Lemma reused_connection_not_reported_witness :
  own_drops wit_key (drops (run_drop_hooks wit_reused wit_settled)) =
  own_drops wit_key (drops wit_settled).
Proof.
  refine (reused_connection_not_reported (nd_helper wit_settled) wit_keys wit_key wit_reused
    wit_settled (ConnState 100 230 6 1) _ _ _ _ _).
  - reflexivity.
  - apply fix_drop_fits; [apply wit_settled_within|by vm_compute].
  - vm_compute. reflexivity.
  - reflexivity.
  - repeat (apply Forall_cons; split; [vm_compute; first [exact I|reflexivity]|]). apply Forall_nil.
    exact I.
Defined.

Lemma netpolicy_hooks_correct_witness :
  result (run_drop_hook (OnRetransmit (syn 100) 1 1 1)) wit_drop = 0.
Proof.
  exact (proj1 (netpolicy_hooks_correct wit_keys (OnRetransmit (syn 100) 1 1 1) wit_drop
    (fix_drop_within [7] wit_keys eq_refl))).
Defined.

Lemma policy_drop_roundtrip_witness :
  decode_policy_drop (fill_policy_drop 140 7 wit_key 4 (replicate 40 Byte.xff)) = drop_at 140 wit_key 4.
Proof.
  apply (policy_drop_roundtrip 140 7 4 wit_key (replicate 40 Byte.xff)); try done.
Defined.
════
# ASSIGNMENT
Please make an exact copy of each record.

# EXERCISE SOLUTION
Lemma reused_connection_not_reported_witness :
  own_drops wit_key (drops (run_drop_hooks wit_reused wit_settled)) =
  own_drops wit_key (drops wit_settled).
Proof.
  refine (reused_connection_not_reported (nd_helper wit_settled) wit_keys wit_key wit_reused
    wit_settled (ConnState 100 230 6 1) _ _ _ _ _).
  - reflexivity.
  - apply fix_drop_fits; [apply wit_settled_within|by vm_compute].
  - vm_compute. reflexivity.
  - reflexivity.
  - repeat (apply Forall_cons; split; [vm_compute; first [exact I|reflexivity]|]). apply Forall_nil.
    exact I.
Defined.

Lemma netpolicy_hooks_correct_witness :
  result (run_drop_hook (OnRetransmit (syn 100) 1 1 1)) wit_drop = 0.
Proof.
  exact (proj1 (netpolicy_hooks_correct wit_keys (OnRetransmit (syn 100) 1 1 1) wit_drop
    (fix_drop_within [7] wit_keys eq_refl))).
Defined.

Lemma policy_drop_roundtrip_witness :
  decode_policy_drop (fill_policy_drop 140 7 wit_key 4 (replicate 40 Byte.xff)) = drop_at 140 wit_key 4.
Proof.
  apply (policy_drop_roundtrip 140 7 4 wit_key (replicate 40 Byte.xff)); try done.
Defined.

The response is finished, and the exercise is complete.